O marido da Infanta Cristina, tinha sido condenado pelo Supremo Tribunal a cinco anos e dez meses de prisão por desvio de fundos, na sequência de uma investigação ao caso Noós.

A prisão de Brieva fica localizada a 108 quilómetros a norte de Madrid.

Segundo a justiça espanhola, o marido da infanta Cristina, irmã de Felipe VI, utilizou as suas ligações à família real para ganhar concursos públicos para organizar, entre outros, eventos desportivos, tendo em seguida desviado fundos para a Aizoon, uma empresa que geria em conjunto com esposa e utilizava para financiar o seu estilo de vida luxuoso.

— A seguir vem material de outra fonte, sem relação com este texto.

(* ===== verification/MrosConnectorFacts.v ===== *)
(** * Connectors: facts

    The two functions that move topic data follow the rings: they treat each connector of each
    topic once, in the order of the rings ([publisher_visits_every_connector] for the first,
    [subscriber_run_ok] for the second).  What a publisher of a quiet system publishes is given
    to every subscriber of the topic on this node, and nothing is left behind
    ([published_is_delivered]). *)

From S2P Require Import Prelude MrosList MrosTopic MrosTopicFacts MrosComm MrosConnector.
From stdpp Require Import gmap.
Open Scope Z_scope.

(** ** Rings, walked *)

Lemma list_ring_next l1 c l2 h : ring (l1 ++ c :: l2) h →
  next_of c h = Ok (default (default c (head l1)) (head l2)).
Proof.
  intros Hr. apply ring_rotate in Hr as Hr'. cbn [app] in Hr'. destruct Hr' as [_ Hc]. unfold next_of.
  destruct l2 as [|d l2]; cbn in Hc.
  - destruct l1 as [|f l1]; cbn in Hc; [by destruct Hc as [-> _]|]. destruct Hc as [[-> _] _]. done.
  - destruct Hc as [[-> _] _]. done.
Qed.
(** The step of a walk: on to the next entry, and out when it is the first again. *)
Lemma walk_next l1 c l2 h f : ring (l1 ++ c :: l2) h → head (l1 ++ c :: l2) = Some f →
  (n ← next_of c h; Ok (if bool_decide (n = f) then None else Some n)) = Ok (head l2).
Proof.
  intros Hr Hf. rewrite (list_ring_next _ _ _ _ Hr). cbn [mbind outcome_bind]. f_equal.
  apply ring_NoDup in Hr. destruct l2 as [|d l2]; cbn [head default from_option id].
  - destruct l1 as [|x l1]; cbn in *; injection Hf as <-; by rewrite bool_decide_true.
  - rewrite bool_decide_false; [done|]. intros ->. destruct l1 as [|x l1]; cbn in *; injection Hf as <-;
      apply NoDup_cons in Hr as [Hn _]; apply Hn; set_solver.
Qed.

Lemma NoDup_bounded (l : list nat) n : NoDup l → (∀ x, x ∈ l → (x < n)%nat) → (length l ≤ n)%nat.
Proof.
  intros Hn Hb. rewrite <- (length_seq n 0). apply submseteq_length. apply NoDup_submseteq; [done|].
  intros x Hx. apply elem_of_seq. specialize (Hb x Hx). lia.
Qed.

A Casa Real espanhola reafirmou na terça-feira o seu “respeito absoluto pela independência do poder judicial”, depois de ter tomado conhecimento da decisão do Supremo Tribunal.

Desde o início do reinado de Felipe VI que a Casa Real tem manifestando o seu respeito pela independência dos tribunais em todas as fases do processo judicial Nóos.

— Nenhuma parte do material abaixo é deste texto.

(** What a list of invocations says the user specified: some invocation
    is of an argument with that destination. *)
Definition specified (parser : list argument) (invs : list (nat * option string))
    (d : string) : Prop :=
  ∃ i raw a, (i, raw) ∈ invs ∧ parser !! i = Some a ∧ dest a = d.

(** The same, read off the arguments seen. *)
Definition seen_dest (parser : list argument) (seen : list nat) (d : string) : Prop :=
  ∃ i a, i ∈ seen ∧ parser !! i = Some a ∧ dest a = d.

(** The default of the first declaration of a destination that has one. *)
Fixpoint first_default (parser : list argument) (d : string) : option value :=
  match parser with
  | [] => None
  | a :: rest =>
      if bool_decide (dest a = d) then
        match default a with
        | Some v => Some v
        | None => first_default rest d
        end
      else first_default rest d
  end.

(** ** router.py: the create and update commands *)

(** Modelled from the spec: [utils.add_boolean_argument] is defined in
    [neutronclient/common/utils.py], which is not among the sources.  The
    spec has these arguments as boolean flags that become API booleans:
    giving the flag stores true, and nothing is stored otherwise (the
    destination stays unset, which is what the [hasattr] test of
    [UpdateRouter.args2body] looks at). *)
Definition add_boolean_argument (name dest : string) : argument :=
  {| option_strings := [name]; dest := dest; act := store_true;
     default := None; type_ := type_str; group := None |}.

(** Modelled from the spec: [neutronV20.update_dict] is not among the
    sources.  It copies into the body the listed attributes that the parsed
    arguments carry with a value other than null, so that a body holds only
    what the user specified. *)
Definition update_dict (obj dict : gmap string value) (attributes : list string)
    : gmap string value :=
  foldl (λ d attribute,
           match obj !! attribute with
           | Some VNone | None => d
           | Some v => <[attribute := v]> d
           end) dict attributes.

(** Modelled from the spec: the [availability_zone] module is not among the
    sources.  The hint option can be repeated, and the hints enter the body
    only when the user gave some. *)
Definition add_az_hint_argument (parser : list argument) : list argument :=
  parser ++ [optional ["--availability-zone-hint"] "availability_zone_hints" append].

(** Modelled from the spec: [availability_zone.args2body_az_hint] is not
    among the sources; the hints are a field like the others, present in
    the body only when specified. *)
Definition args2body_az_hint (parsed_args body : gmap string value)
    : gmap string value :=
  match parsed_args !! "availability_zone_hints" with
  | Some hints => if truthy hints then <["availability_zone_hints" := hints]> body
                  else body
  | None => body
  end.

(** Modelled from the spec: the parser of the base create command is not
    among the sources; of its arguments only the tenant option, whose
    destination [CreateRouter.args2body] reads, is kept. *)
Definition CreateCommand_get_parser : list argument :=
  [optional ["--tenant-id"; "--tenant_id"] "tenant_id" store].

(** Modelled from the spec: the parser of the base update command is not
    among the sources; it takes the resource to update as a positional. *)
Definition UpdateCommand_get_parser : list argument :=
  [positional "id"].

Definition CreateRouter_add_known_arguments (parser : list argument) : list argument :=
  add_az_hint_argument
    (parser ++
     [ optional ["--admin-state-down"] "admin_state" store_false;
       optional ["--admin_state_down"] "admin_state" store_false;
       positional "name";
       add_boolean_argument "--distributed" "distributed";
       add_boolean_argument "--ha" "ha" ]).

Definition CreateRouter_args2body (parsed_args : gmap string value) : result value :=
  match getattr parsed_args "admin_state" with
  | Ok admin_state =>
      let body := {[ "admin_state_up" := admin_state ]} in
      let body := update_dict parsed_args body
                    ["name"; "tenant_id"; "distributed"; "ha"] in
      let body := args2body_az_hint parsed_args body in
      Ok (VDict {[ "router" := VDict body ]})
  | Raise e => Raise e
  end.

(** A group identifier no argument of the parser uses yet:
    [parser.add_mutually_exclusive_group()]. *)
Definition add_mutually_exclusive_group (parser : list argument) : nat :=
  S (foldr (λ a m, match group a with Some g => g `max` m | None => m end) 0 parser).

Section UpdateRouter.

(** [utils.str2dict_type(required_keys=..., optional_keys=...)], the
    conversion of a [key=value,key=value] string into a dictionary. *)
Variable str2dict_type : list string → list string → string → option value.

Definition UpdateRouter_add_known_arguments (parser : list argument) : list argument :=
  let routes_group := add_mutually_exclusive_group parser in
  parser ++
  [ optional ["--name"] "name" store;
    add_boolean_argument "--admin-state-up" "admin_state";
    add_boolean_argument "--admin_state_up" "admin_state";
    add_boolean_argument "--distributed" "distributed";
    {| option_strings := ["--route"]; dest := "routes"; act := append;
       default := Some VNone;
       type_ := str2dict_type ["destination"; "nexthop"] [];
       group := Some routes_group |};
    {| option_strings := ["--no-routes"]; dest := "no_routes"; act := store_true;
       default := Some (VBool false); type_ := type_str;
       group := Some routes_group |} ].

Definition UpdateRouter_args2body (parsed_args : gmap string value) : result value :=
  let body := ∅ in
  let body := if hasattr parsed_args "admin_state" then
                match parsed_args !! "admin_state" with
                | Some admin_state => <["admin_state_up" := admin_state]> body
                | None => body
                end
              else body in
  let body := update_dict parsed_args body ["name"; "distributed"] in
  match getattr parsed_args "no_routes" with
  | Raise e => Raise e
  | Ok no_routes =>
      if truthy no_routes then
        Ok (VDict {[ "router" := VDict (<["routes" := VNone]> body) ]})
      else
        match getattr parsed_args "routes" with
        | Raise e => Raise e
        | Ok routes =>
            if truthy routes then
              Ok (VDict {[ "router" := VDict (<["routes" := routes]> body) ]})
            else Ok (VDict {[ "router" := VDict body ]})
        end
  end.

End UpdateRouter.

(** The destinations [UpdateRouter.args2body] reads. *)
Definition UpdateRouter_dests : list string :=
  ["name"; "admin_state"; "distributed"; "routes"; "no_routes"].

(** What holds of the namespace and of the arguments seen while the
    invocations of a router-update command line are applied; [n] is the
    number of arguments the base parser declared. *)
Record update_invariant (parser : list argument) (n : nat)
    (ns : gmap string value) (seen : list nat) : Prop := {
  inv_admin_state : ∀ v, ns !! "admin_state" = Some v →
    v = VBool true ∧ seen_dest parser seen "admin_state";
  inv_name : ∀ v, ns !! "name" = Some v →
    v = VNone ∨ ((∃ s, v = VStr s) ∧ seen_dest parser seen "name");
  inv_distributed : ∀ v, ns !! "distributed" = Some v →
    v = VBool true ∧ seen_dest parser seen "distributed";
  inv_routes : ∃ v, ns !! "routes" = Some v ∧
    (v = VNone ∨ ((∃ l, v = VList l ∧ l ≠ []) ∧ seen_dest parser seen "routes"));
  inv_no_routes : ∃ b, ns !! "no_routes" = Some (VBool b) ∧
    (b = true ↔ seen_dest parser seen "no_routes");
  inv_exclusive : ¬ (n + 4 ∈ seen ∧ n + 5 ∈ seen);
}.

(** ** Name resolution *)

Section Resolver.

(** Whether a token has the identifier format of the service. *)
Variable is_identifier : string → bool.

(** Modelled from the spec: the collection query filtered by display
    name, which the client module (not among the sources) performs; it
    returns the records of the collection whose display name is [name]. *)
Definition list_by_name (client : neutron_client) (resource name : string)
    : M (list resource_record) :=
  emit (Request (list_resources resource name)) ;;;
  ret (filter (λ r, record_name r = name) (collection client resource)).

(** Modelled from the spec: [neutronV20.find_resourceid_by_name_or_id] is
    defined in [neutronclient/neutron/v2_0/__init__.py], which is not among
    the sources.  A token in the identifier format is the identifier;
    otherwise the collection is queried by display name, and zero matches
    fail with [NotFound], several with [AmbiguousReference] listing the
    candidates, and exactly one gives its identifier. *)
Definition find_resourceid_by_name_or_id
    (client : neutron_client) (resource token : string) : M string :=
  if is_identifier token then ret token
  else
    matches <- list_by_name client resource token ;;
    match matches with
    | [] => raise (NotFound token)
    | [r] => ret (record_id r)
    | _ => raise (AmbiguousReference (record_id <$> matches))
    end.

End Resolver.

(** ** A small deployment, for running the model *)

Module Demo.

Definition is_hex (c : Ascii.ascii) : bool :=
  let n := Ascii.nat_of_ascii c in
  ((48 <=? n) && (n <=? 57)) || ((97 <=? n) && (n <=? 102)).

(** The 8-4-4-4-12 layout of a UUID. *)
Fixpoint uuid_shape (groups : list nat) (s : list Ascii.ascii) : bool :=
  match groups with
  | [] => match s with [] => true | _ => false end
  | g :: rest =>
      forallb is_hex (take g s) && (length (take g s) =? g) &&
      match drop g s, rest with
      | [], [] => true
      | c :: s', _ :: _ => Ascii.eqb c "-" && uuid_shape rest s'
      | _, _ => false
      end
  end.

Definition is_uuid (s : string) : bool :=
  uuid_shape [8; 4; 4; 4; 12] (list_ascii_of_string s).

Definition str (v : value) : string :=
  match v with
  | VStr s => s
  | VNone => "None"
  | VBool true => "True"
  | VBool false => "False"
  | _ => "<object>"
  end.

Definition quote : string := String (Ascii.ascii_of_nat 34) EmptyString.

Definition dumps (v : value) : string :=
  match v with
  | VNone => "null"
  | VBool true => "true"
  | VBool false => "false"
  | VStr s => quote +:+ s +:+ quote
  | _ => "{...}"
  end.

Definition client : neutron_client := {|
  collection := λ resource,
    if String.eqb resource "router" then
      [ {| record_id := "id-123"; record_name := "myrouter" |};
        {| record_id := "id-r1"; record_name := "r1" |};
        {| record_id := "id-dup-a"; record_name := "twin" |};
        {| record_id := "id-dup-b"; record_name := "twin" |} ]
    else if String.eqb resource "subnet" then
      [ {| record_id := "id-s1"; record_name := "s1" |} ]
    else [];
  answer_add_interface_router := λ router_id body,
    Ok (VDict {[ "port_id" := VStr "port-7"; "id" := VStr router_id ]});
  answer_remove_interface_router := λ _ _, Ok VNone;
  answer_remove_gateway_router := λ _, Ok VNone;
|}.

O Supremo Tribunal espanhol também reduziu a quantia que a magistratura de Palma de Maiorca tinha imposto à infanta Cristina, pela sua responsabilidade civil a título lucrativo no caso Nóos, de 265.088 euros para 136.950 euros.

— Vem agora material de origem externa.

(** * signalk-openweather-provider: cache-or-fetch gateway and polling scheduler

    A shallow embedding of the plugin's TypeScript sources:
    - [openweather.ts]: the [OpenWeather] class (request URL, [fetchData],
      [fetchObservations] / [fetchForecasts] / [fetchWarnings] and the three
      response parsers);
    - [weather-service.ts]: [initWeather], [stopWeather], [pollWeatherData]
      with its retry counters and timers;
    - the later revision of [weather-service.ts] (watchdog placed at the head
      of [pollWeatherData], single error counter, [handleError]).

    Promises are modelled by explicit state passing: an [async] function is
    split at its [await] into the part that runs before the request is sent
    and the part that runs when the promise settles.  Exceptions are values of
    [JS.Result].  Timers live in an explicit event-loop table.  A callback
    reads the clock once per run: every [Date.now()] of one run is the same
    [now]. *)

From Stdlib Require Import ZArith QArith Qround List Lia Bool.
From stdpp Require Import base option gmap strings.
Import ListNotations.

Local Open Scope string_scope.
Local Open Scope list_scope.
Local Open Scope Z_scope.

(* ===================================================================== *)
(** ** JavaScript platform pieces *)
(* ===================================================================== *)

Module JS.

(** A completed computation: a value, or a thrown [Error] with its message. *)
Inductive Result (A : Type) : Type :=
| Ok (a : A)
| Throw (msg : string).
Arguments Ok {A} a.
Arguments Throw {A} msg.

Definition bind {A B : Type} (r : Result A) (k : A -> Result B) : Result B :=
  match r with
  | Ok a => k a
  | Throw m => Throw m
  end.

(** [try { body } catch (err) { throw new Error(msg) }] *)
Definition rethrow {A : Type} (msg : string) (r : Result A) : Result A :=
  match r with
  | Ok a => Ok a
  | Throw _ => Throw msg
  end.

Definition isOk {A : Type} (r : Result A) : bool :=
  match r with
  | Ok _ => true
  | Throw _ => false
  end.

(** [Array.prototype.forEach] with a body that pushes one element or throws. *)
Fixpoint forEach {A B : Type} (f : A -> Result B) (l : list A) : Result (list B) :=
  match l with
  | [] => Ok []
  | x :: xs =>
      bind (f x) (fun y => bind (forEach f xs) (fun ys => Ok (y :: ys)))
  end.

(** [arr.slice(0, end)] for an integral [end]: a negative [end] counts from
    the back, and the result never extends past the array. *)
Definition slice0 {A : Type} (end_ : Z) (l : list A) : list A :=
  let len := Z.of_nat (length l) in
  let k := if end_ <? 0 then Z.max (len + end_) 0 else Z.min end_ len in
  firstn (Z.to_nat k) l.

(** Truthiness of a number that is not NaN. *)
Definition truthy (z : Z) : bool := negb (z =? 0).

(** A [number] variable that may still be [undefined] or hold [NaN]. *)
Inductive number : Type :=
| Undefined
| NaN
| Num (z : Z).

(** [a < b] with [a] a proper number: false when [b] is undefined or NaN. *)
Definition ltNumber (a : Z) (b : number) : bool :=
  match b with
  | Num z => a <? z
  | _ => false
  end.

(** *** [Date]: time values are integral milliseconds since the epoch. *)

Definition maxTimeValue : Z := 8640000000000000.

Definition msPerDay : Z := 86400000.

Definition digit (z : Z) : string :=
  match z with
  | 0 => "0" | 1 => "1" | 2 => "2" | 3 => "3" | 4 => "4"
  | 5 => "5" | 6 => "6" | 7 => "7" | 8 => "8" | _ => "9"
  end.

(** The [n] low decimal digits of [z], zero padded. *)
Fixpoint pad (n : nat) (z : Z) : string :=
  match n with
  | O => ""
  | S n' => pad n' (z / 10) +:+ digit (z mod 10)
  end.

(** Proleptic Gregorian (year, month, day) of a day number counted from
    1970-01-01. *)
Definition civilFromDays (days : Z) : Z * Z * Z :=
  let z := days + 719468 in
  let era := z / 146097 in
  let doe := z - era * 146097 in
  let yoe := (doe - doe / 1460 + doe / 36524 - doe / 146096) / 365 in
  let doy := doe - (365 * yoe + yoe / 4 - yoe / 100) in
  let mp := (5 * doy + 2) / 153 in
  let d := doy - (153 * mp + 2) / 5 + 1 in
  let m := if mp <? 10 then mp + 3 else mp - 9 in
  let y := yoe + era * 400 + (if m <=? 2 then 1 else 0) in
  (y, m, d).

Definition yearString (y : Z) : string :=
  if (0 <=? y) && (y <=? 9999) then pad 4 y
  else (if y <? 0 then "-" else "+") +:+ pad 6 (Z.abs y).

(** The text of [toISOString] for a valid time value. *)
Definition isoString (t : Z) : string :=
  let '(y, m, d) := civilFromDays (t / msPerDay) in
  let r := t mod msPerDay in
  yearString y +:+ "-" +:+ pad 2 m +:+ "-" +:+ pad 2 d +:+ "T" +:+
  pad 2 (r / 3600000) +:+ ":" +:+ pad 2 (r / 60000 mod 60) +:+ ":" +:+
  pad 2 (r / 1000 mod 60) +:+ "." +:+ pad 3 (r mod 1000) +:+ "Z".

(** [new Date(t).toISOString()]: a time value outside the representable
    range makes an invalid date, on which [toISOString] throws. *)
Definition toISOString (t : Z) : Result string :=
  if Z.abs t <=? maxTimeValue then Ok (isoString t)
  else Throw "Invalid time value".

(** *** Timers of the event loop.

    [setTimeout] and [setInterval] hand out fresh handles; a one-shot timer
    leaves the table when it fires, a repeating one stays until cleared. *)

Record Timer (C : Type) : Type := mkTimer {
  handle : nat;
  repeating : bool;
  delay : Z;
  armedAt : Z;
  callback : C
}.
Arguments mkTimer {C}.
Arguments handle {C}.
Arguments repeating {C}.
Arguments delay {C}.
Arguments armedAt {C}.
Arguments callback {C}.

Record Loop (C : Type) : Type := mkLoop {
  nextHandle : nat;
  timers : list (Timer C)
}.
Arguments mkLoop {C}.
Arguments nextHandle {C}.
Arguments timers {C}.

Definition emptyLoop {C : Type} : Loop C := mkLoop 1%nat [].

Definition arm {C : Type} (rep : bool) (cb : C) (ms now : Z) (l : Loop C)
  : nat * Loop C :=
  let h := nextHandle l in
  (h, mkLoop (S h) (timers l ++ [mkTimer h rep ms now cb])).

Definition setTimeout {C : Type} := @arm C false.

Definition setInterval {C : Type} := @arm C true.

(** [clearTimeout(h)] / [clearInterval(h)] *)
Definition clear {C : Type} (h : nat) (l : Loop C) : Loop C :=
  mkLoop (nextHandle l)
         (List.filter (fun t => negb (Nat.eqb (handle t) h)) (timers l)).

(** [if (v) { clearTimeout(v) }] for a variable holding a handle or
    undefined (a timer handle is an object, hence truthy). *)
Definition clearIfSet {C : Type} (v : option nat) (l : Loop C) : Loop C :=
  match v with
  | Some h => clear h l
  | None => l
  end.

Definition find {C : Type} (h : nat) (l : Loop C) : option (Timer C) :=
  List.find (fun t => Nat.eqb (handle t) h) (timers l).

(** The table after timer [h] has fired. *)
Definition fired {C : Type} (h : nat) (l : Loop C) : Loop C :=
  match find h l with
  | Some t => if repeating t then l else clear h l
  | None => l
  end.

Definition live {C : Type} (p : Timer C -> bool) (l : Loop C) : list (Timer C) :=
  List.filter p (timers l).

(** Every handle in the table was handed out before [h]. *)
Definition below {C : Type} (h : nat) (ts : list (Timer C)) : Prop :=
  Forall (fun t => (handle t < h)%nat) ts.

End JS.

Import JS.


(* ===================================================================== *)
(** ** Data model *)
(* ===================================================================== *)

(** [Position] of [@signalk/server-api]. *)
Record Position : Type := mkPosition {
  latitude : Q;
  longitude : Q
}.

(** [WEATHER_CONFIG]; [pollInterval] is a count of minutes, one of
    [WEATHER_POLL_INTERVAL] when it comes from the configuration form. *)
Record WEATHER_CONFIG : Type := mkConfig {
  apiKey : string;
  enable : bool;
  pollInterval : number
}.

Inaki Urdangarin tinha sido inicialmente condenado a seis anos e três meses de prisão e ao pagamento de uma multa de 512.553 euros por enriquecimento com dinheiros públicos através de um esquema fraudulento feito pelo Instituto Nóos, que fundou e dirigiu entre 2004 e 2006.

A decisão do juiz foi conhecida 11 anos depois do início do caso, quando um deputado socialista pediu explicações pelos custos elevados de um fórum sobre turismo e desporto organizado por Iñaki Urdangarin para o Governo Regional das Ilhas Baleares.